Waking up in his bathtub covered in blood and with no memory of what happened Ritchie immediately feels the need for another hit of bath salts and goes to see Bubbles, who is amazed at the speed of addiction to the new strain.  However, shortly after scoring, Ritchie is collared by a zealous DEA operative, Agent Forster (Josh Eal) who confiscates his drugs and promises a world of pain if the lab results show up anything illegal.  Suffering withdrawal symptoms and craving another hit, Ritchie persuades Bubbles to give him some drugs on credit; he hooks up with two friends Rita and The Chet (Jackie McKown and Dave Parker) to get high before the three of them go to a punk club for the evening.  While they’re there, the bath salts take effect and all hell breaks loose.

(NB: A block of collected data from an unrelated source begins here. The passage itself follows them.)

Definition decode_instance_state (s : string) : res AgentInstanceState SessionStoreError :=
  if s == "created" then Ok InstanceState.Created
  else if s == "ready" then Ok InstanceState.Ready
  else if s == "running" then Ok InstanceState.Running
  else if s == "waiting_message" then Ok InstanceState.WaitingMessage
  else if s == "waiting_approval" then Ok InstanceState.WaitingApproval
  else if s == "completed" then Ok InstanceState.Completed
  else if s == "failed" then Ok InstanceState.Failed
  else if s == "cancelled" then Ok InstanceState.Cancelled
  else if s == "manual_reconciliation" then Ok InstanceState.ManualReconciliation
  else Err Store.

It would be easy to pick apart the film’s shortcomings and point out where it pales in comparison to bigger budget efforts but that, for me, would be to miss the point.  Yes it’s rough around the edges, crude and frankly pretty ugly to look at but what it does have – in spades – is energy, a dark sense of humour and a total commitment to getting the film made by any means necessary.  This is what I mean by the punk ethos I referred to earlier – a spirit of DIY enthusiasm and a cheerful disregard for a lot of the normal conventions of film-making.  A good example, perhaps the best example, of that style of film-maker is British director Alex Cox, whose 1984 cult hit REPO MAN is the definitive punk movie, but even someone like Orson Welles, especially in his later cash-strapped years, had a make-do-and-mend film-making style.

Now, I’m not saying Dustin Wayde Mills is in the Orson Welles class, or even the Alex Cox class, but he undoubtedly has talent.  The script, co-written by Mills and Clint Weiler, is wittier and more literate than most semi-pro films, and a lot of the effects shots are inventive and imaginative, even if they do look cheap and home-made.  Mills has also coaxed some decent performances from his cast, particularly Brandon Salkil whose ability to contort his face into all manner of hideous expressions must have saved a good few dollars off the effects budget.